The sauna as a muscle booster
Studies from various countries, including a major study from Spain, have shown that regular sauna sessions after training have a significant effect on muscle growth. How is this possible? The answer lies in the explosion of heat that takes place in the body. This heat stimulates the production of heat shock proteins, which in turn boost muscle protein synthesis. The result: more muscle mass and better recovery after training.
The role of growth hormones
It is not only protein synthesis that is stimulated. The concentration of growth hormones in the blood also increases in the sauna. These hormones are crucial for muscle growth. They are normally released during physical exertion and sleep, but the sauna provides an additional source of these valuable hormones.
Practical tips for a sauna session after training
- Regeneration before the sauna: Give your body enough time to recover after training. Ideally, you should rest for around 20 minutes before entering the sauna. Use this time to stretch or relax.
- Hydration is important: Don’t forget to drink enough before and after your sauna session.

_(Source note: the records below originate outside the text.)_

Lemma drop_refs_at max st sent n :
  0 <= st < max -> zlen sent <= max -> (n <= length sent)%nat ->
  drop n (refs_at max st sent) = refs_at max (at_ring max st (Z.of_nat n)) (drop n sent).
Proof.
  intros Hst Hm Hn. apply list_eq. intros i. rewrite lookup_drop.
  pose proof (length_refs_at max st sent). pose proof (length_refs_at max (at_ring max st (Z.of_nat n)) (drop n sent)) as Hd.
  rewrite length_drop in Hd. destruct (decide (n + i < length sent)%nat) as [Hi|Hi].
  - rewrite !lookup_refs_at by (rewrite ?length_drop; lia). do 2 f_equal.
    + rewrite at_ring_at by lia. f_equal. lia.
    + unfold byte_at. rewrite !nth_lookup, lookup_drop. do 2 f_equal. lia.
  - rewrite !lookup_ge_None_2 by lia. done.
Qed.

(** An acknowledgement. *)
Lemma sent_inv k o s len r :
  inv k o s -> s_buffer s = Some r -> s_pcb s = true -> 0 < len <= zlen (s_refs s) ->
  inv k o (set_buffer (Some (hev_ring_buffer_read_release r len)) (set_refs (drop (Z.to_nat len) (s_refs s)) s)).
Proof.
  intros [Hf (r0 & Hb & Ho) Hr] Hb0 Hp Hl. rewrite Hb in Hb0. injection Hb0 as ->.
  split; [destruct Hf; by split| |simpl; congruence].
  exists (hev_ring_buffer_read_release r len). split; [done|]. destruct o as [pend|].
  - destruct Ho as (Hn & Hs & sent & st & Hi & Hrefs). specialize (Hrefs Hp).
    rewrite Hrefs, length_refs_at in Hl. split; [done|]. split; [done|].
    rewrite <- (take_drop (Z.to_nat len) sent) in Hi.
    destruct (read_release_is r _ _ _ _ Hi) as (Hi' & Hm). rewrite length_take in Hi', Hm.
    replace (Z.of_nat (Z.to_nat len `min` length sent)) with len in Hi', Hm by lia.
    exists (drop (Z.to_nat len) sent), (if use_size r =? len then 0 else at_ring (max_size r) st len).
    split; [done|]. intros _. cbn [set_buffer set_refs s_refs].
    rewrite take_drop in Hi. rewrite Hrefs, drop_refs_at, Hm by (destruct Hi; lia).
    destruct (Z.eqb_spec (use_size r) len); [|by rewrite Z2Nat.id by lia].
    rewrite (drop_ge sent) by (destruct Hi; lia). done.
  - destruct Ho as [Hi Ho]. split; [|done]. apply (refs_intact_forall s r Hb) in Hi.
    apply (refs_intact_forall _ (hev_ring_buffer_read_release r len)); [done|]. cbn [set_buffer set_refs s_refs].
    assert (Hd : ring_data (hev_ring_buffer_read_release r len) = ring_data r)
      by (unfold hev_ring_buffer_read_release; by case_match).
    unfold ref_intact. rewrite Hd. by apply Forall_drop.
Qed.

(** ** Handlers *)
Lemma tot_len_app q p : tot_len (q ++ p) = tot_len q + tot_len p.
Proof. unfold tot_len. rewrite concat_app, length_app. lia. Qed.
Lemma tot_len_nonneg q : 0 <= tot_len q.
Proof. unfold tot_len. lia. Qed.

Lemma inv_timeout k o s v : inv k o s -> inv k o (set_timeout v s).
Proof. intros [[] (r & Hb & Ho) Hr]. split; [done| |done]. exists r. split; [done|]. by destruct o. Qed.
Lemma inv_recv k o s p :
  inv k o s -> s_pcb s = true -> tot_len (s_queue s) + tot_len p <= TCP_WND ->
  inv k o (set_window (s_window s + tot_len p) (set_lwip_in (s_lwip_in s ++ concat p)
    (set_queue (s_queue s ++ p) s))).
Proof.
  intros [[] (r & Hb & Ho) Hr] Hp Hw. pose proof (tot_len_nonneg p). split; [|exists r; split; [done|by destruct o]|done].
  split; cbn; rewrite ?tot_len_app; try lia.
  rewrite concat_app, drop_app_le, ff_bytes0 by (unfold tot_len in *; lia). by rewrite app_assoc.
Qed.
Lemma inv_err k o s : inv k o s -> inv k o (set_pcb false (set_refs [] s)).
Proof.
  intros [[] (r & Hb & Ho) Hr]. split; [done| |done]. exists r. split; [done|]. destruct o as [pend|].
  - destruct Ho as (Hn & Hs & sent & st & Hi & _). split; [done|]. split; [done|]. by exists sent, st.
  - destruct Ho as [_ Ho]. split; [done|]. intros Hn. destruct (Ho Hn). by split.
Qed.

Sauna and sport can lead to a considerable loss of fluids. A good fluid intake is crucial to avoid circulatory problems and to provide the body with optimum support.

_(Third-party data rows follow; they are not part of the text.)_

(** A task goes on without a call that others see. *)
Lemma outcome_settle s t p p' n : inv s -> ev_run s -> current_task (sys s) = Some t -> places s !! t = Some p -> fits t p' = true ->
  holds p' = holds p -> queued p' = queued p -> (forall id, t = TSession id -> listed p' = listed p) ->
  n = Goto p' \/ (yielded p' = true /\ (n = WaitIO p' \/ n = Yield p') /\ (queued p = true -> locker s = false -> List.hd_error (waiters s) <> Some t)) ->
  outcome s t (Ok (n, s)).
Proof.
  intros Hi He Hc Hp Hf Hh Hq Hl Hn. split; [by eapply inv_settle|]. unfold ev_run. rewrite settle_run.
  assert (Hs : is_Some (places (settle t n s) !! TEvent) <-> is_Some (places s !! TEvent)).
  { destruct (decide (TEvent = t)) as [<-|]; [|by rewrite settle_other].
    destruct Hn as [->|(_ & [-> | ->] & _)]; cbn; rewrite lookup_insert_eq, Hp; split; eauto. }
  rewrite Hs. exact He.
Qed.
Lemma outcome_exit s t p : inv s -> ev_run s -> current_task (sys s) = Some t -> places s !! t = Some p -> holds p = false ->
  queued p = false -> t = TIo \/ t = TTimer -> run s = false -> outcome s t (Ok (Exit, s)).
Proof.
  intros Hi He Hc Hp Hh Hq Ht Hr. split; [eapply inv_exit; try done; [destruct Ht; congruence|congruence]|].
  unfold ev_run. rewrite settle_other, settle_run by (destruct Ht; congruence). exact He.
Qed.

Lemma tinv_lock s t k : inv s -> ev_run s -> current_task (sys s) = Some t -> places s !! t = Some (Lock k) ->
  outcome s t (Ok (hev_task_mutex_lock t k s)).
Proof.
  intros Hi He Hc Hp. pose proof (i_fit _ Hi _ _ Hp) as Hf. cbn in Hf. assert (Ht : t <> TEvent) by (intros ->; done).
  unfold hev_task_mutex_lock. destruct (locker s) eqn:Hl; split.
  - pose proof (inv_push s t k k Hi Hc Hf) as H. rewrite Hp in H. specialize (H ltac:(exists (Lock k); split_and!; [done..|intros i _; by destruct k|by left]) Hl).
    apply (inv_leave _ t (LockWait k) HEV_TASK_WAITIO H); [done|cbn; by rewrite lookup_insert_eq|done|done|done].
  - unfold ev_run. by rewrite settle_other, settle_run.
  - apply (inv_take s t (Lock k) k _ _ Hi Hc Hp Hl Hf); [done|by left].
  - unfold ev_run. by rewrite settle_other, settle_run.
Qed.
Lemma lock_loop_inv s t k : inv s -> ev_run s -> current_task (sys s) = Some t -> places s !! t = Some (LockWait k) ->
  outcome s t (Ok (hev_task_mutex_lock_loop t k s)).
Proof.
  intros Hi He Hc Hp. pose proof (i_fit _ Hi _ _ Hp) as Hf. cbn in Hf. assert (Ht : t <> TEvent) by (intros ->; done).
  unfold hev_task_mutex_lock_loop. destruct (locker s) eqn:Hl; cbn [orb].
  { eapply (outcome_settle s t (LockWait k) (LockWait k)); try done. right. split_and!; [done|by left|congruence]. }
  case_bool_decide as Hh; cbn [negb].
  - split; [|unfold ev_run; by rewrite settle_other, settle_run]. apply (inv_take s t (LockWait k) k _ _ Hi Hc Hp Hl Hf); [intros i _; by destruct k|].
    right. split; [done|]. destruct (waiters s); [done|]. injection Hh as ->. done.
  - eapply (outcome_settle s t (LockWait k) (LockWait k)); try done. right. split_and!; [done|by left|done].
Qed.

Lemma session_inv s id p a : inv s -> ev_run s -> current_task (sys s) = Some (TSession id) -> places s !! TSession id = Some p ->
  match p with SsStart | SsBody _ | SsSlept _ _ | SsDel | SsFree => True | _ => False end ->
  outcome s (TSession id) (hev_socks5_session_task_entry connect_timeout read_write_timeout id p a s).
Proof.
  intros Hi He Hc Hp Hcase.
  assert (Hto : forall n, inv (hev_socks5_set_timeout id n s)) by (intros n; apply tinv_timeout; [done|eauto]).
  destruct p; try done; cbn [hev_socks5_session_task_entry].
  - eapply (outcome_settle (hev_socks5_set_timeout id connect_timeout s) (TSession id) SsStart (SsBody false)); try done. by left.
  - assert (Hb : forall s' p' n, inv s' -> ev_run s' -> current_task (sys s') = Some (TSession id) -> places s' !! TSession id = Some (SsBody connected) ->
      fits (TSession id) p' = true -> holds p' = false -> queued p' = false -> listed p' = true ->
      n = Goto p' \/ (yielded p' = true /\ (n = WaitIO p' \/ n = Yield p')) -> outcome s' (TSession id) (Ok (n, s'))).
    { intros s' p' n ? ? ? ? ? ? ? ? Hn. eapply (outcome_settle s' (TSession id) (SsBody connected) p'); try done. destruct Hn as [->|[? ?]]; [by left|by right]. }
    destruct (a_do a); cbn [mret res_ret].
    + eapply (Hb s (SsBody connected)); try done. right. split; [done|by right].
    + unfold session_wait. destruct (_ <? 0); [eapply (Hb s (SsBody connected)); try done; right; split; [done|by left]|].
      destruct (_ =? 0); [eapply (Hb s SsDel); try done; by left|eapply (Hb s (SsSlept connected false)); try done; right; split; [done|by left]].
    + destruct connected; [eapply (Hb s (SsBody true)); try done; by left|].
      eapply (Hb (hev_socks5_set_timeout id read_write_timeout s) (SsBody true)); try done. by left.
    + eapply (Hb s (Lock (SsCall connected fx))); try done. by left.
    + eapply (Hb s SsDel); try done. by left.
  - eapply (outcome_settle s (TSession id) (SsSlept connected expired) (if negb expired && a_left a then SsBody connected else SsDel)); try done;
      destruct (negb expired && a_left a); try done; by left.
  - destruct (inv_del s id (a_fx a) Hi Hc Hp) as (l & m & -> & H). cbn [mbind res_bind mret res_ret]. split; [exact H|].
    unfold ev_run. by rewrite settle_other, settle_run.
  - split; [by apply inv_free|]. unfold ev_run. by rewrite settle_other, settle_run.
Qed.

Lemma io_inv s p a : inv s -> ev_run s -> current_task (sys s) = Some TIo -> places s !! TIo = Some p ->
  match p with IoTop | IoAllocated | IoRead | IoWoken => True | _ => False end -> outcome s TIo (Ok (lwip_io_task_entry p a s, s)).
Proof.
  intros Hi He Hc Hp Hcase.
  assert (Hb : forall p' n, fits TIo p' = true -> holds p' = false -> queued p' = false -> n = Goto p' \/ (yielded p' = true /\ n = WaitIO p') -> outcome s TIo (Ok (n, s))).
  { intros p' n ? ? ? Hn. eapply (outcome_settle s TIo p p'); try done; [by destruct p|by destruct p|].
    destruct Hn as [->|[? ->]]; [by left|right; split_and!; [done|by left|by destruct p]]. }
  destruct p; try done; cbn [lwip_io_task_entry].
  - destruct (run s) eqn:Hr; [|by eapply outcome_exit; eauto]. apply (Hb (Lock IoAlloc)); try done. by left.
  - destruct (a_alloc a); [apply (Hb IoRead); try done; by left|apply (Hb IoTop); try done; by right].
  - destruct (a_read a); [apply (Hb IoWoken); try done; by right|apply (Hb IoTop); try done; by left|apply (Hb (Lock (IoInput fx))); try done; by left].
  - destruct (_ =? 0); [apply (Hb IoRead)|apply (Hb IoTop)]; try done; by left.
Qed.
Lemma timer_inv s p a : inv s -> ev_run s -> current_task (sys s) = Some TTimer -> places s !! TTimer = Some p ->
  match p with TmStart | TmTop | TmCheck _ => True | _ => False end -> outcome s TTimer (Ok (lwip_timer_task_entry p a s, s)).
Proof.
  intros Hi He Hc Hp Hcase. set (q := TmCheck (match hev_list_first (session_set s) with Some _ => true | None => false end)).
  assert (Hw : outcome s TTimer (Ok (WaitIO q, s))).
  { eapply (outcome_settle s TTimer p q); try done; [by destruct p|by destruct p|]. right. split_and!; [done|by left|by destruct p]. }
  destruct p; try done. cbn [lwip_timer_task_entry]. destruct (run s) eqn:Hr; [|by eapply outcome_exit; eauto].
  eapply (outcome_settle s TTimer (TmCheck slept) (Lock (TmTick (a_fx a)))); try done. by left.
Qed.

- Listen to your body: Everyone reacts differently to high temperatures. Pay attention to your body’s signals and do not exceed your limits. If you feel unwell, dizzy or nauseous, leave the sauna immediately.

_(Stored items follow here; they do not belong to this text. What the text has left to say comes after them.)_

(* ===== verification/HevTunnelStop.v ===== *)
(** Stopping the tunnel: the mutex and the set of sessions under every schedule,
    and that a stop request ends all tasks when the device has room for packets. *)
From S2P Require Import Prelude HevList HevSched HevTunnel HevTunnelInv.

(** * Sums over a map *)
Section Totals.
Context {A : Type}.
Implicit Types (f g : tid -> A -> nat) (m : gmap tid A).
Definition total f m : nat := map_fold (fun k x n => (f k x + n)%nat) 0%nat m.

Lemma total_insert f m k x : m !! k = None -> total f (<[k := x]> m) = (f k x + total f m)%nat.
Proof. intros H. unfold total. rewrite map_fold_insert_L; [done|intros; lia|done]. Qed.
Lemma total_delete f m k x : m !! k = Some x -> total f m = (f k x + total f (delete k m))%nat.
Proof. intros H. rewrite <- (insert_delete_id m k x H) at 1. apply total_insert, lookup_delete_eq. Qed.

(** [m'] has no other keys than [m], each of no greater weight. *)
Lemma total_le f f' m' : forall m, (forall k x', m' !! k = Some x' -> exists x, m !! k = Some x /\ (f' k x' <= f k x)%nat) -> (total f' m' <= total f m)%nat.
Proof.
  induction m' as [|k x' m' Hk IH] using map_ind; intros m H; [unfold total; rewrite map_fold_empty; lia|].
  rewrite total_insert by done. destruct (H k x') as (x & Hx & Hle); [apply lookup_insert_eq|]. rewrite (total_delete f m k x Hx).
  enough (total f' m' <= total f (delete k m))%nat by lia. apply IH. intros j y Hj.
  assert (Hne : j <> k) by (intros ->; congruence). destruct (H j y) as (z & Hz & Hl); [by rewrite lookup_insert_ne|].
  exists z. by rewrite lookup_delete_ne.
Qed.
(** The same when one key loses more than [n], and another may gain [n]. *)
Lemma total_at f f' m m' t p n : m !! t = Some p ->
  (match m' !! t with Some p' => f' t p' + n < f t p | None => n < f t p end)%nat ->
  (forall k x', k <> t -> m' !! k = Some x' -> exists x, m !! k = Some x /\ (f' k x' <= f k x)%nat) -> (total f' m' + n < total f m)%nat.
Proof.
  intros Hp Ht H. rewrite (total_delete f m t p Hp).
  assert (Hd : (total f' (delete t m') <= total f (delete t m))%nat).
  { apply total_le. intros k x' [Hne Hk]%lookup_delete_Some. destruct (H k x' ltac:(done) Hk) as (x & Hx & Hle). exists x. by rewrite lookup_delete_ne. }
  destruct (m' !! t) as [p'|] eqn:Ep'; [rewrite (total_delete f' m' t p' Ep'); lia|]. rewrite delete_id in Hd by done. lia.
Qed.
(** One key may gain [n]. *)
Lemma total_gain f f' m y n : (forall k x, m !! k = Some x -> k <> y -> (f' k x <= f k x)%nat) -> (forall x, m !! y = Some x -> (f' y x <= f y x + n)%nat) ->
  (total f' m <= total f m + n)%nat.
Proof.
  intros H Hy. destruct (m !! y) as [x|] eqn:Ey.
  - rewrite (total_delete f m y x Ey), (total_delete f' m y x Ey). specialize (Hy x eq_refl).
    enough (total f' (delete y m) <= total f (delete y m))%nat by lia. apply total_le. intros k z [Hne Hz]%lookup_delete_Some.
    exists z. rewrite lookup_delete_ne by done. auto.
  - enough (total f' m <= total f m)%nat by lia. apply total_le. intros k z Hz. exists z. split; [done|]. apply H; [done|]. congruence.
Qed.
End Totals.

(** * The device has room, the allocator has memory

    lwIP accepts connections only from the packets it is given, not in the calls of
    a session. *)
Definition calm_effect (e : effect) : Prop :=
  match e with Output n => n = 0%nat | Accepted _ _ ok | Datagram _ ok => ok = true | _ => True end.
Definition own_effect (e : effect) : Prop :=
  match e with Output n => n = 0%nat | Accepted _ _ _ | Datagram _ _ => False | _ => True end.
Definition calm_answer (a : answer) : Prop :=
  Forall own_effect (a_fx a) /\
  match a_read a with Packet fx => Forall calm_effect fx | _ => True end /\
  match a_do a with DoCall fx => Forall own_effect fx | _ => True end.
Definition calm (c : choice) : Prop := match c with Exec a => calm_answer a | _ => True end.

Definition section_effect (k : section) : effect -> Prop :=
  match k with IoInput _ => calm_effect | _ => own_effect end.
Definition calm_place (p : place) : Prop :=
  match p with
  | LockWait _ | InWait _ _ | Wedged _ => False
  | Lock k => Forall (section_effect k) (effects k)
  | In k fx => Forall (section_effect k) fx
  | _ => True
  end.

(** What happens outside the program or at its request to lwIP: packets, data from
    the proxy, ticks before the request is served, another request. *)
Definition outside (c : choice) (s : tunnel) : bool :=
  match c with
  | Stop => true
  | Schedule ready => existsb (fun x => match x.1 with TIo | TSession _ => negb x.2 | TTimer => x.2 | TEvent => false end) ready
  | Exec a =>
      match t ← current_task (sys s); places s !! t with
      | Some IoAllocated => negb (a_alloc a)
      | Some IoRead => match a_read a with Again => false | _ => true end
      | Some (TmCheck _) | Some SsDel => match a_fx a with [] => false | _ => true end
      | Some (SsBody _) => match a_do a with DoWait | DoReturn => false | _ => true end
      | _ => false
      end
  end.

(** * The invariant of calm runs *)
Record quiet (s : tunnel) : Prop := {
  q_calm : forall t p, places s !! t = Some p -> calm_place p;
  q_start : places s !! TTimer = Some TmStart -> run s = true /\
    (current_task (sys s) = Some TTimer \/ current_task (sys s) <> Some TEvent /\ [TTimer; TEvent] `sublist_of` running_tasks (sys s));
  q_stopped : run s = false -> forall p,
    (places s !! TIo = Some p -> (p = IoTop \/ p = IoWoken) /\ TIo ∈ running_tasks (sys s)) /\
    (places s !! TTimer = Some p -> (exists b, p = TmCheck b) /\ TTimer ∈ running_tasks (sys s));
  q_sleep : forall id p, places s !! TSession id = Some p -> TSession id ∈ running_tasks (sys s) \/ exists c, p = SsSlept c false;
  q_timeout : forall id p, places s !! TSession id = Some p -> p = SsStart \/ 0 <= default 0 (timeouts s !! id)
}.
Definition requested (s : tunnel) : Prop := run s = false \/ 0 < event_pipe s.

Is the temperature important?
Yes, the temperature is crucial. The studies mentioned, particularly those from Spain, focused on higher temperatures, usually above 100°C (212 °F), and showed remarkable effects on muscle growth. These high temperatures seem to be particularly effective. However, further research is needed to determine whether saunas at lower temperatures can have a similar positive effect.
A word of warning
While saunas at high temperatures can be beneficial, they should not be used alone. There is always a risk of overheating. It is particularly important to drink sufficient fluids and electrolytes after an intensive workout.
Regularity for optimal results
To get the maximum benefit, it is advisable to go to the sauna two to three times a week after training. Remember, it’s not just about a one-off visit, but a regular practice to support your fitness goals.